I'm also fortunate in that I've reached the point I wanted to be in my career about four years earlier than I'd have planned, so I'm happy to tread water for a bit and focus on other things. There's no question that we want children - we do, very much indeed - but it's a much easier decision to make when you've figured out your approach to the practical things that could become obstacles. If you work them out and you're even slightly unsure, I'd think very carefully for all of the reasons given above.

whoodoo · 17/01/2011 21:04

I think it rocks you to the core. It's like I have a whole new dimension to my life since becoming a mum. I became a mum at 29 but had a good job and great lifestyle but somehow I just felt there was more. I have honestly learnt so much about myself and evolved so much since having kids so if you believe life is a learning journey it will fit for you.
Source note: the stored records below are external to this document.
(** Sorting moves a handle that was closed behind the others. *)
Lemma sort_closed k1 k2 m :
  (forall h, h ∈ k1 ++ k2 -> h < INVALID_HANDLE_VALUE) ->
  merge_sort Z.le (k1 ++ INVALID_HANDLE_VALUE :: k2 ++ replicate m INVALID_HANDLE_VALUE)
    = merge_sort Z.le (k1 ++ k2) ++ replicate (S m) INVALID_HANDLE_VALUE.
Proof.
  intros Hv. apply (StronglySorted_unique Z.le).
  - apply StronglySorted_merge_sort; tc_solve.
  - apply StronglySorted_app_2.
    + intros x y Hx Hy. rewrite merge_sort_Permutation in Hx. apply Hv in Hx.
      apply elem_of_replicate in Hy as [-> _]. lia.
    + apply StronglySorted_merge_sort; tc_solve.
    + clear. induction (S m) as [|n IH]; cbn; constructor; [done|]. by apply Forall_replicate.
  - rewrite !merge_sort_Permutation. cbn [replicate]. rewrite <- Permutation_middle, app_assoc.
    by rewrite (Permutation_middle (k1 ++ k2) _ INVALID_HANDLE_VALUE).
Qed.

(** Closing the entry of one of the timers. *)
Lemma close_entry_ok k1 k2 h s l :
  timers (k1 ++ h :: k2) s ->
  exists s', close_handle_entry h (set_remove l s) = Ok (tt, s') /\
    handles s' = merge_sort Z.le (k1 ++ k2)
                   ++ replicate (MAXIMUM_WAIT_OBJECTS - length (k1 ++ k2)) INVALID_HANDLE_VALUE /\
    dom (callbacks s') = list_to_set (k1 ++ k2) /\ active_callbacks s' = zlen (k1 ++ k2) /\
    open s' = list_to_set (k1 ++ k2).
Proof.
  intros [H1 H2 H3 H4 H5 H6 H7 H8]. apply NoDup_app in H3 as (N1 & N2 & N3). apply NoDup_cons in N3 as [N3 N4].
  assert (h ∉ k1) as Hk1 by (intros Hin; apply (N2 h Hin); by left).
  assert (forall l : gset Z, l = list_to_set (k1 ++ h :: k2) -> l ∖ {[h]} = list_to_set (k1 ++ k2)) as Hdel.
  { intros g ->. apply set_eq. intros x. rewrite elem_of_difference, !elem_of_list_to_set, elem_of_singleton. set_solver. }
  assert (list_find (fun x => x = h) (handles s) = Some (length k1, h)) as Hfind.
  { rewrite H1, <- app_assoc. cbn [app]. apply find_prefix; [|done]. apply Forall_forall. by intros x Hx ->. }
  eexists. split.
  { unfold close_handle_entry. munfold. cbn [handles set_callbacks set_remove]. rewrite Hfind. cbn. reflexivity. }
  cbn. split_and!; try done.
  - rewrite H1, <- app_assoc, insert_app_r_alt, Nat.sub_diag by lia. cbn [app insert list_insert].
    rewrite sort_closed.
    + f_equal. f_equal. unfold MAXIMUM_WAIT_OBJECTS in *. rewrite !length_app in *. cbn [length] in *. lia.
    + intros x Hx. apply H4. set_solver.
  - rewrite dom_delete_L, H6. by apply Hdel.
  - rewrite H7, !zlen_app, zlen_cons. lia.
  - rewrite H5. by apply Hdel.
Qed.

(** What the timer thread waits for with [n] timers left in [rest], one fewer counted. *)
Definition after_removal (rest : list Z) : timer_thread :=
  match rest with
  | [] => Sleeping []
  | [_] => Returned
  | _ => Sleeping (take (length rest - 1) rest)
  end.

(** Removing a callback is counted twice.  After the timer thread has closed the one
    handle to remove, the array has the remaining handles at the front, in order, as the
    comment asks, and their callbacks; but [active_callbacks] is one less than their
    number.  With one timer left the thread returns, with more it does not wait for the
    last of them, so one callback is never called again; with none left the count is -1,
    the wait fails and the array is indexed with WAIT_FAILED. *)
Theorem removal_is_counted_twice CreateWaitableTimer hs k1 h k2 s objects i x :
  timers hs s -> hs = k1 ++ h :: k2 -> thread_ s = Sleeping objects -> objects `prefix_of` hs -> objects !! i = Some x ->
  exists s' rest, run CreateWaitableTimer [Remove h; Signal i] s = Ok s' /\
    rest ≡ₚ k1 ++ k2 /\ Sorted Z.le rest /\
    handles s' = rest ++ replicate (MAXIMUM_WAIT_OBJECTS - length rest) INVALID_HANDLE_VALUE /\
    dom (callbacks s') = list_to_set rest /\ active_callbacks s' = zlen rest - 1 /\
    thread_ s' = after_removal rest /\
    (rest = [] -> forall j, step CreateWaitableTimer (Signal j) s' = Some (Crash OutOfBounds)).
Proof.
  intros Ht -> Eth Hp Hi. pose proof (prefix_lookup_Some _ _ _ _ Hi Hp) as Hx.
  destruct (dispatch_ok _ _ _ _ Ht Hx) as (cb & Hcb & _ & Hdisp).
  set (s1 := add_dispatched (callback_routine cb) s).
  destruct (close_entry_ok k1 k2 h s1 [h]) as (s2 & Hclose & Hh & Hd & Ha & Ho); [by apply timers_dispatched|].
  set (rest := merge_sort Z.le (k1 ++ k2)) in *.
  assert (rest ≡ₚ k1 ++ k2) as Erest by apply merge_sort_Permutation.
  assert (zlen rest = zlen (k1 ++ k2)) as Elen by (unfold zlen; by rewrite Erest).
  set (s3 := set_remove [] (set_active (active_callbacks s2 - 1) s2)).
  assert (loop_body (Z.of_nat i) (set_remove [h] s) = Ok (tt, if active_callbacks s3 =? 0 then set_thread Returned s3 else wait s3))
    as Hbody.
  { unfold loop_body. erewrite KM_step by apply Hdisp.
    unfold query_removal_queue. erewrite KM_step; [reflexivity|]. erewrite KM_step by done.
    cbn [callbacks_to_remove set_remove removal_loop]. erewrite KM_step by exact Hclose. done. }
  exists (if active_callbacks s3 =? 0 then set_thread Returned s3 else wait s3), rest.
  split.
  { assert (step CreateWaitableTimer (Remove h) s = Some (Ok (set_remove [h] s))) as H1.
    { cbn [step]. unfold remove_callback. munfold. cbn [to_result]. by rewrite (tm_remove _ _ Ht). }
    cbn [run]. rewrite H1. cbn [step thread_ set_remove].
    rewrite Eth. change (wait_succeeds objects (set_remove [h] s)) with (wait_succeeds objects s).
    rewrite (wait_succeeds_prefix _ _ _ Ht Hp) by (by intros ->).
    rewrite (proj2 (Nat.ltb_lt i _)) by (by eapply lookup_lt_Some). by rewrite Hbody. }
  assert (active_callbacks s3 = zlen rest - 1) as Ha3 by (cbn; by rewrite Ha, Elen).
  assert (handles s3 = rest ++ replicate (MAXIMUM_WAIT_OBJECTS - length rest) INVALID_HANDLE_VALUE) as Hh3.
  { cbn. rewrite Hh. unfold zlen in Elen. f_equal. f_equal. unfold MAXIMUM_WAIT_OBJECTS. lia. }
  assert (zlen rest < Z.of_nat MAXIMUM_WAIT_OBJECTS) as Hlt.
  { pose proof (tm_length _ _ Ht) as Hl. rewrite Elen. unfold zlen. rewrite !length_app in *. cbn [length] in Hl. lia. }
  split; [exact Erest|]. split; [apply Sorted_merge_sort; tc_solve|].
  assert (dom (callbacks s3) = list_to_set rest) as Hd3.
  { cbn. rewrite Hd. apply set_eq. intros y. rewrite !elem_of_list_to_set. by rewrite Erest. }
  clearbody s3 rest. clear Hh Hd Ha Ho Hclose s2 Hbody Erest Elen. rewrite Ha3.
  destruct rest as [|y1 [|y2 rest]].
  - change (zlen [] - 1 =? 0) with false. cbn iota. unfold wait. rewrite Ha3. split_and!; try done.
    intros _ j. cbn [step thread_ set_thread]. change (Z.of_nat MAXIMUM_WAIT_OBJECTS <? u32 (zlen [] - 1)) with true. cbn iota.
    change (wait_succeeds [] _) with false. cbn iota. unfold loop_body, dispatch_callback_for_index.
    munfold. cbn [handles set_thread]. by rewrite Hh3.
  - change (zlen [y1] - 1 =? 0) with true. done.
  - set (n := zlen (y1 :: y2 :: rest)) in *. assert (2 <= n) as Hn by (unfold n, zlen; cbn [length]; lia).
    rewrite (proj2 (Z.eqb_neq _ 0)) by lia. unfold wait. rewrite Ha3, u32_small by (unfold MAXIMUM_WAIT_OBJECTS in *; lia).
    rewrite (proj2 (Z.ltb_ge _ _)) by lia. split_and!; try done.
    cbn [thread_ set_thread after_removal]. f_equal. rewrite Hh3.
    replace (Z.to_nat (n - 1)) with (length (y1 :: y2 :: rest) - 1)%nat by (unfold n, zlen; lia).
    by rewrite take_app_le by lia.
Qed.

(** A timer that cannot be created ends the timer thread.  Its entry of the array
    holds 0, which is not free any more and is not counted; after the next timer that can
    be created the thread passes it to WaitForMultipleObjects, the wait fails and the
    array is indexed with WAIT_FAILED. *)
Theorem failed_timer_ends_thread CreateWaitableTimer hs s objects i x r1 d1 p1 r2 d2 p2 j :
  timers hs s -> (length hs + 2 <= MAXIMUM_WAIT_OBJECTS)%nat ->
  thread_ s = Sleeping objects -> objects `prefix_of` hs -> objects !! i = Some x ->
  CreateWaitableTimer (created s) = 0 ->
  0 < CreateWaitableTimer (S (created s)) < INVALID_HANDLE_VALUE -> CreateWaitableTimer (S (created s)) ∉ hs ->
  run CreateWaitableTimer [Insert r1 d1 p1; Insert r2 d2 p2; Signal i; Signal j] s = Crash OutOfBounds.
Proof.
  intros Ht Hl Eth Hp Hi H0 Hv Hnew. pose proof (prefix_lookup_Some _ _ _ _ Hi Hp) as Hx.
  set (h := CreateWaitableTimer (S (created s))) in *.
  set (INV := INVALID_HANDLE_VALUE) in *.
  pose proof (valid_not_invalid _ _ Ht) as Hni.
  assert (exists m, handles s = hs ++ INV :: INV :: replicate m INV) as [m Hm].
  { rewrite (tm_handles _ _ Ht). destruct (MAXIMUM_WAIT_OBJECTS - length hs)%nat as [|[|m]] eqn:E; [lia|lia|]. by exists m. }
  set (s1 := set_handles (hs ++ 0 :: INV :: replicate m INV) (set_open (open s) (S (created s)) s)).
  assert (step CreateWaitableTimer (Insert r1 d1 p1) s = Some (Ok s1)) as Hs1.
  { cbn [step]. unfold insert_callback, find_free_handle, create_timer_object. munfold. cbv zeta. rewrite Hm.
    rewrite find_prefix by done. cbn [fmap option_fmap option_map fst]. rewrite H0. cbn.
    by rewrite Hm, insert_app_r_alt, Nat.sub_diag by lia. }
  set (s2 := Timer (hs ++ 0 :: h :: replicate m INV) (<[h := new_callback r2 d2 p2]> (callbacks s)) [] (zlen hs + 1)
               (Sleeping objects) ({[h]} ∪ open s) (S (S (created s))) (dispatched s)).
  assert (callbacks s !! h = None) as Hnone.
  { apply not_elem_of_dom. rewrite (tm_callbacks _ _ Ht). by rewrite elem_of_list_to_set. }
  assert (step CreateWaitableTimer (Insert r2 d2 p2) s1 = Some (Ok s2)) as Hs2.
  { cbn [step]. unfold insert_callback, find_free_handle, create_timer_object. munfold. cbv zeta. unfold s1.
    cbn [handles set_handles set_open created].
    change (hs ++ 0 :: INV :: replicate m INV) with (hs ++ [0] ++ INV :: replicate m INV). rewrite app_assoc.
    rewrite find_prefix by (done || (apply Forall_app; by split; [|constructor])). cbn [fmap option_fmap option_map fst].
    cbn [created set_handles set_open]. fold h. rewrite (proj2 (Z.eqb_neq h 0)) by lia. cbn [callbacks set_callbacks set_handles set_open open]. rewrite Hnone.
    cbn [handles set_handles]. rewrite insert_app_r_alt, Nat.sub_diag by lia.
    unfold insert_handle, set_active, set_callbacks, set_handles, set_open, s2.
    cbn [to_result active_callbacks handles callbacks_to_remove thread_ dispatched callbacks mret KM_ret].
    rewrite Eth, (tm_active _ _ Ht), (tm_remove _ _ Ht).
    by rewrite <- app_assoc. }
  assert (wait_succeeds objects s2 = true) as Hsucc.
  { pose proof (wait_succeeds_prefix _ _ _ Ht Hp ltac:(by intros ->)) as Hw. unfold wait_succeeds in *.
    apply andb_prop in Hw as [-> Hw]. cbn [andb]. rewrite forallb_forall in Hw |- *. intros y Hy. apply Hw in Hy.
    apply bool_decide_eq_true in Hy. apply bool_decide_eq_true. cbn [open s2]. set_solver. }
  destruct (dispatch_ok _ _ _ _ Ht Hx) as (cb & Hcb & _).
  assert (x <> h) as Hxh by (intros ->; apply Hnew; by eapply list_elem_of_lookup_2).
  set (s3 := set_thread (Sleeping (hs ++ [0])) (add_dispatched (callback_routine cb) s2)).
  assert (step CreateWaitableTimer (Signal i) s2 = Some (Ok s3)) as Hs3.
  { cbn [step thread_ s2]. rewrite Hsucc, (proj2 (Nat.ltb_lt i _)) by (by eapply lookup_lt_Some).
    unfold loop_body, dispatch_callback_for_index, query_removal_queue. munfold. unfold s2. cbn [handles callbacks].
    rewrite znth_of_nat, (lookup_app_l_Some _ _ _ _ Hx), lookup_insert_ne, Hcb by done.
    cbn [callbacks_to_remove add_dispatched removal_loop]. munfold. cbn [active_callbacks set_remove add_dispatched].
    pose proof (zlen_nonneg hs). rewrite (proj2 (Z.eqb_neq _ 0)) by lia. unfold wait. cbn [active_callbacks set_remove add_dispatched handles].
    rewrite u32_small by (unfold zlen, MAXIMUM_WAIT_OBJECTS in *; lia).
    rewrite (proj2 (Z.ltb_ge _ _)) by (unfold zlen in *; lia).
    replace (Z.to_nat (zlen hs + 1)) with (length (hs ++ [0])) by (unfold zlen; rewrite length_app; cbn; lia).
    assert (take (length (hs ++ [0])) (hs ++ 0 :: h :: replicate m INV) = hs ++ [0]) as ->; [|done].
    change (hs ++ 0 :: h :: replicate m INV) with (hs ++ [0] ++ h :: replicate m INV).
    by rewrite app_assoc, take_app_length. }
  assert (wait_succeeds (hs ++ [0]) s3 = false) as Hfail.
  { unfold wait_succeeds. apply andb_false_iff. right. apply not_true_iff_false. rewrite forallb_forall. intros Hall.
    assert (In 0 (hs ++ [0])) as Hin by (apply in_or_app; right; by left). apply Hall, bool_decide_eq_true in Hin.
    cbn [open s3 s2 set_thread add_dispatched] in Hin. rewrite (tm_open _ _ Ht) in Hin.
    apply elem_of_union in Hin as [Hin%elem_of_singleton|Hin%elem_of_list_to_set]; [lia|].
    apply (tm_valid _ _ Ht) in Hin. lia. }
  assert (step CreateWaitableTimer (Signal j) s3 = Some (Crash OutOfBounds)) as Hs4.
  { cbn [step thread_ s3 set_thread]. rewrite Hfail. unfold loop_body, dispatch_callback_for_index. munfold.
    unfold s3. cbn [handles s2 set_thread add_dispatched]. unfold znth. change (WAIT_FAILED <? 0) with false. cbn iota.
    rewrite lookup_ge_None_2; [done|].
    pose proof (f_equal length (tm_handles _ _ Ht)) as Hlen. rewrite Hm, !length_app in Hlen. cbn [length] in Hlen.
    rewrite !length_replicate in Hlen. rewrite length_app. cbn [length]. rewrite length_replicate.
    unfold WAIT_FAILED, MAXIMUM_WAIT_OBJECTS in *. lia. }
  cbn [run]. by rewrite Hs1, Hs2, Hs3, Hs4.
Qed.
However the negatives are the restrictiveness that comes with small kids, the relentless exhaustion and the constant worry. However it truly does feel weird to know you would chop off your right arm with a plastic spoon for them if needs be- it's really a very animal experience which is so far removed from the corporate bubble that I was existing in before. Ps- you make amazing new friends too- people you never would have met before from all walks of life.

JosieRosie · 17/01/2011 21:15

Blenda, I'm in a very similar position - good salary, fantastic DP, full social life, not at all close to either of our families. I've known since 19 that I don't want children, and DP feels the same, but that's not to say that I haven't questioned that decision regularly in the intervening years.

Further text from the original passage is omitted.